Musical wallpaper or musical worlds? Soundtracks in video games and everyday life
Video games pose a number of new challenges, both to those making and those studying music. As an audio-visual medium, video games have much in common with film and television, but the dimension of interactivity—bound by the rules and goals that games set players—means that music has to be composed and heard in unique ways. Compositional problems include writing a soundtrack that has to dynamically adapt to player actions and cues that last for indeterminate amounts of time. Hearing those soundtracks is as much conditioned by the musical soundtrack discourses of film and television as it is like musical encounters in everyday life: piped music or ‘Muzak’ in restaurants in shops, or travelling with headphones on, for instance. All three listening situations—video games, film and television, and music in everyday life—have in common that as background music, they are often dismissed as inferior to attentive listening to music and mostly valuable for their psychological effects.

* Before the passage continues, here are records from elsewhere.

(** ** Timers and settings *)

Lemma Update_sane (M : limits) k : M <= mtuLimit -> sane M k -> exists k', Update k = Ret k' /\ sane M k'.
Proof.
  intros HM HS. assert (HC : forall k', core k' = core k /\ outputs k' = outputs k -> sane M k').
  { intros k' [A B]. apply (sane_core M k); [done| |done]. rewrite B. apply HS. }
  unfold Update. cbn [currentMs]. set (k0 := k <| clock ::= drop 1 |>).
  set (k1 := if updated k0 =? 0 then _ else _).
  assert (E1 : core k1 = core k /\ outputs k1 = outputs k) by (subst k1; by destruct (_ =? _)).
  clearbody k1. set (far := _ || _). set (k2 := if far then _ else k1).
  assert (E2 : core k2 = core k /\ outputs k2 = outputs k) by (subst k2; destruct E1; by destruct far).
  clearbody k2. destruct (0 <=? _); [|eexists; split; [reflexivity|]; by apply HC].
  set (k3 := k2 <| ts_flush ::= _ |>). set (k4 := if 0 <=? _ then _ else k3).
  assert (E4 : core k4 = core k /\ outputs k4 = outputs k) by (subst k4 k3; destruct E2; by destruct (0 <=? _)).
  clearbody k4. destruct (flush_sane M IKCP_FLUSH_FULL k4 (HC _ E4)) as (nu & k5 & -> & HS5). cbn [mbind outcome_bind]. by eexists.
Qed.

Lemma NoDelay_sane M nd iv rs nc k : sane M k -> sane M (NoDelay nd iv rs nc k).
Proof.
  intros HS. unfold NoDelay. set (k1 := if 0 <=? nd then _ else k).
  assert (H1 : sane M k1).
  { subst k1. destruct (0 <=? nd); [|done]. destruct HS as [S1 S2 S3 S4 S5 S6 S7 S8 S9 S10 S11 S12 S13]. split; try done. cbn.
    destruct (nd =? 0); unfold IKCP_RTO_NDL, IKCP_RTO_MIN, IKCP_RTO_MAX in *; lia. }
  clearbody k1. apply (sane_core M k1); [..|done]; repeat (case_match; try done); apply H1.
Qed.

I will subject video game music to a variety of ideas and concepts from both film music studies and music in everyday life, most prominently Ben Winters’ unique views on musical diegesis in film, Anahid Kassabian’s ‘ubiquitous music’, Michael Bull’s critique of ‘musical flânerie,’ and Paul Allen Anderson’s ‘Neo-Muzak.’ These will help to consider game soundtracks—especially those least interactive, ludic, dynamic, or ear-catching—as world building instead of ‘musical wallpaper.’